What this task involves
Each line below from the one containing "(* ===== verification/ClaimsLaws.v ===== *)" through the one containing "Open Scope Z_scope." should be output exactly as it stands, and no other line should appear.

Dataset
**********

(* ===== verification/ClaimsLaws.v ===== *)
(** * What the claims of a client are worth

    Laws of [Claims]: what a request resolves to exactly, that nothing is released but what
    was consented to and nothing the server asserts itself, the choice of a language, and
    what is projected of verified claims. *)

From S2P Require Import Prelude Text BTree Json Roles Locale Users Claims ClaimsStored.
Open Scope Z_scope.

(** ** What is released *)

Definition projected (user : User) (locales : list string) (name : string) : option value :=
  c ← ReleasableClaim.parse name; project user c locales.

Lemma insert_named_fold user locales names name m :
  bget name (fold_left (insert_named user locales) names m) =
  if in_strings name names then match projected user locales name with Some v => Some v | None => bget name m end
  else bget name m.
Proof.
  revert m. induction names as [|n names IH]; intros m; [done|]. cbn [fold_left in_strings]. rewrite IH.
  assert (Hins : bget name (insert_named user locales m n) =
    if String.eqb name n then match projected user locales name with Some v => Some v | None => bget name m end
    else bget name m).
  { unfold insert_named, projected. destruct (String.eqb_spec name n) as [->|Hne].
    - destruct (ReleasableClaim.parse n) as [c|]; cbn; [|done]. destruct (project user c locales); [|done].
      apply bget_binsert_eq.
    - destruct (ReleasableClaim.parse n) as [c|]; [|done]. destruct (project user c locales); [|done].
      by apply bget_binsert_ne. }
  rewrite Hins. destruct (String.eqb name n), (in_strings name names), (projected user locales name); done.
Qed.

**********

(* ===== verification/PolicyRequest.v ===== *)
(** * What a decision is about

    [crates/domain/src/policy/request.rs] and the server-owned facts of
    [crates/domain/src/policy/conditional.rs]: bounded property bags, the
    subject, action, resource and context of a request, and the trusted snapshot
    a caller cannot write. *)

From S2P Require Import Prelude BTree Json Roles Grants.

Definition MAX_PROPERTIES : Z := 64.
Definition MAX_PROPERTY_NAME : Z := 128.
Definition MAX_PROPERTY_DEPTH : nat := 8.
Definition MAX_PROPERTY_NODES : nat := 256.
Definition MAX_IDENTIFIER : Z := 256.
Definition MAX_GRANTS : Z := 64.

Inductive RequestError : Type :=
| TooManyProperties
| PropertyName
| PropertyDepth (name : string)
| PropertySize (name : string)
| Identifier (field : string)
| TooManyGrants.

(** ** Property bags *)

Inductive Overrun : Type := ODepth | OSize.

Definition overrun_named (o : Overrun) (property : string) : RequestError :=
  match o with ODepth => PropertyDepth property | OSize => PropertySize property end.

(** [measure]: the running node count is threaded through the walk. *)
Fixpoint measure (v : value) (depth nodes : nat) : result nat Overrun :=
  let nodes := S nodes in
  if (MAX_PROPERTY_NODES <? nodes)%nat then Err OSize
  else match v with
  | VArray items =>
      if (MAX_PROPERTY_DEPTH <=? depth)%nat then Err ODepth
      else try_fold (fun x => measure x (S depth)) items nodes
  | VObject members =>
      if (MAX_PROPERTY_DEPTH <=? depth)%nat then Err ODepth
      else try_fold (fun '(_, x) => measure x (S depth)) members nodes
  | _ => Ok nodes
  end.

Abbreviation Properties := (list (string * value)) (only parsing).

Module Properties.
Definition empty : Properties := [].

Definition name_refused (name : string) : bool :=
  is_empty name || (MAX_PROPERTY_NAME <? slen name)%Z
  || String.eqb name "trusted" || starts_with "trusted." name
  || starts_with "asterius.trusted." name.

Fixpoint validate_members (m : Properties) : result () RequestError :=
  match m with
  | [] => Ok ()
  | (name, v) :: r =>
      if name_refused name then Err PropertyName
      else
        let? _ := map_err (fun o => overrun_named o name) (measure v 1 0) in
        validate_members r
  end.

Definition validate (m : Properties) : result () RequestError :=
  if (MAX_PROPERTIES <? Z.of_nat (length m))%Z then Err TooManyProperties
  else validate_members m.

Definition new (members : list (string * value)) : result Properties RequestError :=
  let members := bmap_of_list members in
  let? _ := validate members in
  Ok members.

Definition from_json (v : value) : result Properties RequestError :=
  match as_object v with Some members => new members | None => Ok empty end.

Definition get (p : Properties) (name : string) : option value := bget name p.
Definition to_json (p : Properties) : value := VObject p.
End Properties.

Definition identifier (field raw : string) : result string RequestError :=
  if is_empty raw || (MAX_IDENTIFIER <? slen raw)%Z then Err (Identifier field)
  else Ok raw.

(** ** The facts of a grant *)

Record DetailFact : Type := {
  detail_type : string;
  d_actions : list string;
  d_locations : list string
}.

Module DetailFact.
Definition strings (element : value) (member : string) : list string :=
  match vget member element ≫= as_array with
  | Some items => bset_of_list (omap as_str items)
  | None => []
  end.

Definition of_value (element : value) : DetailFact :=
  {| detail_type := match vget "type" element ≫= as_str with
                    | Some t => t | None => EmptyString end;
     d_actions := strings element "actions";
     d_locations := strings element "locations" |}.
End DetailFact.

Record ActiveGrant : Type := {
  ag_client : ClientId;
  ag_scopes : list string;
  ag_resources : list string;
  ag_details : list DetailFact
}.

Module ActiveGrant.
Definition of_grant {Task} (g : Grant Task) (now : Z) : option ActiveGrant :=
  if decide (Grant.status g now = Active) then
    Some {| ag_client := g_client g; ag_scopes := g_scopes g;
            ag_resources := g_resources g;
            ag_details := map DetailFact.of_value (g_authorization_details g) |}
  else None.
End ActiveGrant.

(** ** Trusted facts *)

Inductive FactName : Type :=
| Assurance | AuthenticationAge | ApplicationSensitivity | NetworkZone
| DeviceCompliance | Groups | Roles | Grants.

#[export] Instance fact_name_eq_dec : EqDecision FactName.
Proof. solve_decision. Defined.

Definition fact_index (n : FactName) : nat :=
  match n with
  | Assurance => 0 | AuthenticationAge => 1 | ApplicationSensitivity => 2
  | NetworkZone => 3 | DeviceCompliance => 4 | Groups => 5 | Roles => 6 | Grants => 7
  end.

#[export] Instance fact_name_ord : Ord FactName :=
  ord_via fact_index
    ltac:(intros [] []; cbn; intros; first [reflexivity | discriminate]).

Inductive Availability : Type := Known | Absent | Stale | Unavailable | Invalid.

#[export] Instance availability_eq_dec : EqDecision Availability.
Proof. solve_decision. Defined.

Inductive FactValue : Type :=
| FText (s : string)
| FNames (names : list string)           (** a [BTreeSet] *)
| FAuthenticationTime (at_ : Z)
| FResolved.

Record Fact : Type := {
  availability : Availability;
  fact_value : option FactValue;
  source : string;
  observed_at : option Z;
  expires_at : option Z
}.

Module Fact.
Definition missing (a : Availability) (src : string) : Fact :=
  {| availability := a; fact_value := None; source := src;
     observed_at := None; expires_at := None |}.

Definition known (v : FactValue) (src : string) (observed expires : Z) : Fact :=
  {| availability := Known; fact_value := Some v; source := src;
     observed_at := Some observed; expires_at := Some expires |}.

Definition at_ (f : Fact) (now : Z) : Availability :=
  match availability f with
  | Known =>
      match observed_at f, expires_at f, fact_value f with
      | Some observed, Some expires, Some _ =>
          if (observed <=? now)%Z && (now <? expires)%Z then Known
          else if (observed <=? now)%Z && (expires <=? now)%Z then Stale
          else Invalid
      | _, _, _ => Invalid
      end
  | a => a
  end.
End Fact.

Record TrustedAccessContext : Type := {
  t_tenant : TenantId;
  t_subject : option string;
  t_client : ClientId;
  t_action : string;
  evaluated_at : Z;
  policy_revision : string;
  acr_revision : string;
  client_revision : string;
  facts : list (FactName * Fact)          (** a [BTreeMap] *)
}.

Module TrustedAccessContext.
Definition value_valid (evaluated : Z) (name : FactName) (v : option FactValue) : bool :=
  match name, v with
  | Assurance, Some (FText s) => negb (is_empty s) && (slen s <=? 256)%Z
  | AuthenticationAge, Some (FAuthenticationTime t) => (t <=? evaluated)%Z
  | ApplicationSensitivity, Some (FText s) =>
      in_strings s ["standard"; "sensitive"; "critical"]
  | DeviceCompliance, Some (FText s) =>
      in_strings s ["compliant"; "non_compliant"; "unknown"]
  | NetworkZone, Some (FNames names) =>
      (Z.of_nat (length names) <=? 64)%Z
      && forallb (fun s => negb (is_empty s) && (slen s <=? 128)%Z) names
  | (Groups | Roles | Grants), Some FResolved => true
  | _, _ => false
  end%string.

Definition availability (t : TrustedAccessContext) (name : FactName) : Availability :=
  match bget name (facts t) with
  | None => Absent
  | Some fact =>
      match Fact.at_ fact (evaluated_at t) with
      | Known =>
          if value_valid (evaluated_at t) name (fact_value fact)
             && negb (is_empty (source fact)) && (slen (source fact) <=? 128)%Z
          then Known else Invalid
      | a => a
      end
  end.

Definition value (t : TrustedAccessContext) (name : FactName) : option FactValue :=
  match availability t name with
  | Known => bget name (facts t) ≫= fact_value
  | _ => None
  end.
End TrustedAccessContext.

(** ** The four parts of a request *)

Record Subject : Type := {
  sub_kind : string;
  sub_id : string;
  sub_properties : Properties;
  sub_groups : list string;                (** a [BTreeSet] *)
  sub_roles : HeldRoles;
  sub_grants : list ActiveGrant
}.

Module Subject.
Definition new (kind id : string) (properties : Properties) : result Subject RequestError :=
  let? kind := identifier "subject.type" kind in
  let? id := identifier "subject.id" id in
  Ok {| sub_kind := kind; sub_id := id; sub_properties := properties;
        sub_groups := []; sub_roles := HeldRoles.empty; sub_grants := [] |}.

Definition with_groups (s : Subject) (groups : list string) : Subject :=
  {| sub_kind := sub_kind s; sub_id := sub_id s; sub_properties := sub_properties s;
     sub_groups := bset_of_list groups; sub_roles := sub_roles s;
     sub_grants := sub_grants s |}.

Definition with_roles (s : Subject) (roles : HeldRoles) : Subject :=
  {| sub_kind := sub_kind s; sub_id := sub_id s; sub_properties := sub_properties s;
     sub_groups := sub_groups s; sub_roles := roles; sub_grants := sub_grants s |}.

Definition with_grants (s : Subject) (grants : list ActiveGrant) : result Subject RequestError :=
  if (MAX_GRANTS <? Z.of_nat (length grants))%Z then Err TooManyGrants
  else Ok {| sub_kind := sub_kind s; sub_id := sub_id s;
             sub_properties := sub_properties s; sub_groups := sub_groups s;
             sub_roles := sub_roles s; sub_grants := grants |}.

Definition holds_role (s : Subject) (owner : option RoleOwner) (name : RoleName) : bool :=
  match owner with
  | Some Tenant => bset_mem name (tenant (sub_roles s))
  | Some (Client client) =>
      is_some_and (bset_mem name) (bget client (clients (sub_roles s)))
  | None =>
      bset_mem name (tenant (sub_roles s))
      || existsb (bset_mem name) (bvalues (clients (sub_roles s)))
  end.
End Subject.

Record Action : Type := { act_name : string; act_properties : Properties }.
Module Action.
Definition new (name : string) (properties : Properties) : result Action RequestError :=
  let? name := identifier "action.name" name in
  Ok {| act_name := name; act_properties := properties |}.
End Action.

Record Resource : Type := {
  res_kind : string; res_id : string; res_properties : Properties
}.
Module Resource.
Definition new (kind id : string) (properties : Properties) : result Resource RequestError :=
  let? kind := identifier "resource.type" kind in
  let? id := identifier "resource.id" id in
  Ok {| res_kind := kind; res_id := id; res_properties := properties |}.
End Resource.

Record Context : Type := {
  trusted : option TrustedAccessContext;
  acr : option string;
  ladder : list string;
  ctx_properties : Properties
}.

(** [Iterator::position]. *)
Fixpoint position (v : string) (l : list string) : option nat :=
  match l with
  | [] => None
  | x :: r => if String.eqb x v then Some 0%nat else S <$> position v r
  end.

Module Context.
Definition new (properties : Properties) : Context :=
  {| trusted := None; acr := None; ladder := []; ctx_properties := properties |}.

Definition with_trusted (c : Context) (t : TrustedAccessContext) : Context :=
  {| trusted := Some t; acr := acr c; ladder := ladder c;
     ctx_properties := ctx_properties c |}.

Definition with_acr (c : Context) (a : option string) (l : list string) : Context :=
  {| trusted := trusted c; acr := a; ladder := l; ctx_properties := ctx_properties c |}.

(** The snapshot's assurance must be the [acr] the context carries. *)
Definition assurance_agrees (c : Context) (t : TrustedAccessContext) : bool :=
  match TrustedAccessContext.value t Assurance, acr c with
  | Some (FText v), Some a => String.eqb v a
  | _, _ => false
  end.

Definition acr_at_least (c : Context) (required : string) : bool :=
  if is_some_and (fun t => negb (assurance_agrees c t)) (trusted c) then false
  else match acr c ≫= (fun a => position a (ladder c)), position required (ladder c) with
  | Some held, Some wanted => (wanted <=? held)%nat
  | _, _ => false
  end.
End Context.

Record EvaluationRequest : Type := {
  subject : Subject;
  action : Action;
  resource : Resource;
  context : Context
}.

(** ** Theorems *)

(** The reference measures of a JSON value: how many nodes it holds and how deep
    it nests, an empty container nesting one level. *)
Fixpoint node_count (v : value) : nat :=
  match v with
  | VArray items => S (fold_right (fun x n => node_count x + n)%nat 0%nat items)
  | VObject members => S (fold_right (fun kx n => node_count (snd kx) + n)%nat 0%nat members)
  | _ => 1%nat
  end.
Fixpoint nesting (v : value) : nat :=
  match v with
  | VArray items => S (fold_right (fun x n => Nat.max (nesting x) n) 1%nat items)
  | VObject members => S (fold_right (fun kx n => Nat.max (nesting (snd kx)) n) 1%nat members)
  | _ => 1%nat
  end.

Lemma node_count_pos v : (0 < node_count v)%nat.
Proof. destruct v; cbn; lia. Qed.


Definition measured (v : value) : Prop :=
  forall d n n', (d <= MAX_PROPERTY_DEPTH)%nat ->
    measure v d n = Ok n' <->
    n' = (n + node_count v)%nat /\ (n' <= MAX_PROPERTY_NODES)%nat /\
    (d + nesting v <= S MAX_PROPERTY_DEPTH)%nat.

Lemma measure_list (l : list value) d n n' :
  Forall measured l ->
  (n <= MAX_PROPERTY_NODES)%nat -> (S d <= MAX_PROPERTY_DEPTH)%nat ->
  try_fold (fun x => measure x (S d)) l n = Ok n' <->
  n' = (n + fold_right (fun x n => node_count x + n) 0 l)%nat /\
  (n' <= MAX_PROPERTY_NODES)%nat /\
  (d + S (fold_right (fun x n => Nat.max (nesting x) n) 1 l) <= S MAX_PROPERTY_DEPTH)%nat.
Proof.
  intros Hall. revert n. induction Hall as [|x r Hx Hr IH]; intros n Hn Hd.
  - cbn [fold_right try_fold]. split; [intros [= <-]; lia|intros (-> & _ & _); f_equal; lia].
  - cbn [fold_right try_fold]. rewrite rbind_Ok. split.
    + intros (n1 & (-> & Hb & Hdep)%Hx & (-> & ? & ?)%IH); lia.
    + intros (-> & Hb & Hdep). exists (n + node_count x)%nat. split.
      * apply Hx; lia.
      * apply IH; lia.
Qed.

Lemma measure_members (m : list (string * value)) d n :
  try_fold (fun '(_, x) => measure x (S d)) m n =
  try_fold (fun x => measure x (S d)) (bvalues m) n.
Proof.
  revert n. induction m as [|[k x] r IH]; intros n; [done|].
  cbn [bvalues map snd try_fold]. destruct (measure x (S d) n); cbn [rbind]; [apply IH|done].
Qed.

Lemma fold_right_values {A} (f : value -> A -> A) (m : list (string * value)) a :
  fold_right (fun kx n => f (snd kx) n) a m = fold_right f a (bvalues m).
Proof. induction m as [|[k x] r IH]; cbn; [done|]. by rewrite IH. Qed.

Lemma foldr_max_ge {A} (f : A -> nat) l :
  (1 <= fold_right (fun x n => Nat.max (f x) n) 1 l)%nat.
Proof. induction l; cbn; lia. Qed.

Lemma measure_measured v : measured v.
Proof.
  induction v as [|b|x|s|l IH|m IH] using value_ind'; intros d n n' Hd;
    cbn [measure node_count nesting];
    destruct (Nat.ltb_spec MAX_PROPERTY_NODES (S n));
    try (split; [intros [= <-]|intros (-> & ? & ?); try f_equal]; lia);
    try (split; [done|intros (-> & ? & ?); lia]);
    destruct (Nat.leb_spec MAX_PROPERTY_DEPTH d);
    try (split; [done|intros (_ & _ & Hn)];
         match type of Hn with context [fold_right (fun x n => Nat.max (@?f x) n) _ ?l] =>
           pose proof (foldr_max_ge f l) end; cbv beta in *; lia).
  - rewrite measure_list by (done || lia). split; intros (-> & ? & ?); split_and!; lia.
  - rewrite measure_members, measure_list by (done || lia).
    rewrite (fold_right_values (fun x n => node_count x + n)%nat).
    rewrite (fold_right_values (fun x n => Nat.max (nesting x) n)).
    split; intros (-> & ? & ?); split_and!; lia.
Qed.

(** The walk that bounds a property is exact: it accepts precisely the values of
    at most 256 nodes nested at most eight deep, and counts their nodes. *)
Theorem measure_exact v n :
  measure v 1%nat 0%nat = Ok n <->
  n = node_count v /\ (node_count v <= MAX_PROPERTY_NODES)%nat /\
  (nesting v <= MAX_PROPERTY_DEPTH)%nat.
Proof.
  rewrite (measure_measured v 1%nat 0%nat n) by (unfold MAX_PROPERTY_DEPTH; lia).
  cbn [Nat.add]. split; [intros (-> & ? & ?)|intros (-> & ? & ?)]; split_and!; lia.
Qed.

**********

Worked solution
(* ===== verification/ClaimsLaws.v ===== *)
(** * What the claims of a client are worth

    Laws of [Claims]: what a request resolves to exactly, that nothing is released but what
    was consented to and nothing the server asserts itself, the choice of a language, and
    what is projected of verified claims. *)

From S2P Require Import Prelude Text BTree Json Roles Locale Users Claims ClaimsStored.
Open Scope Z_scope.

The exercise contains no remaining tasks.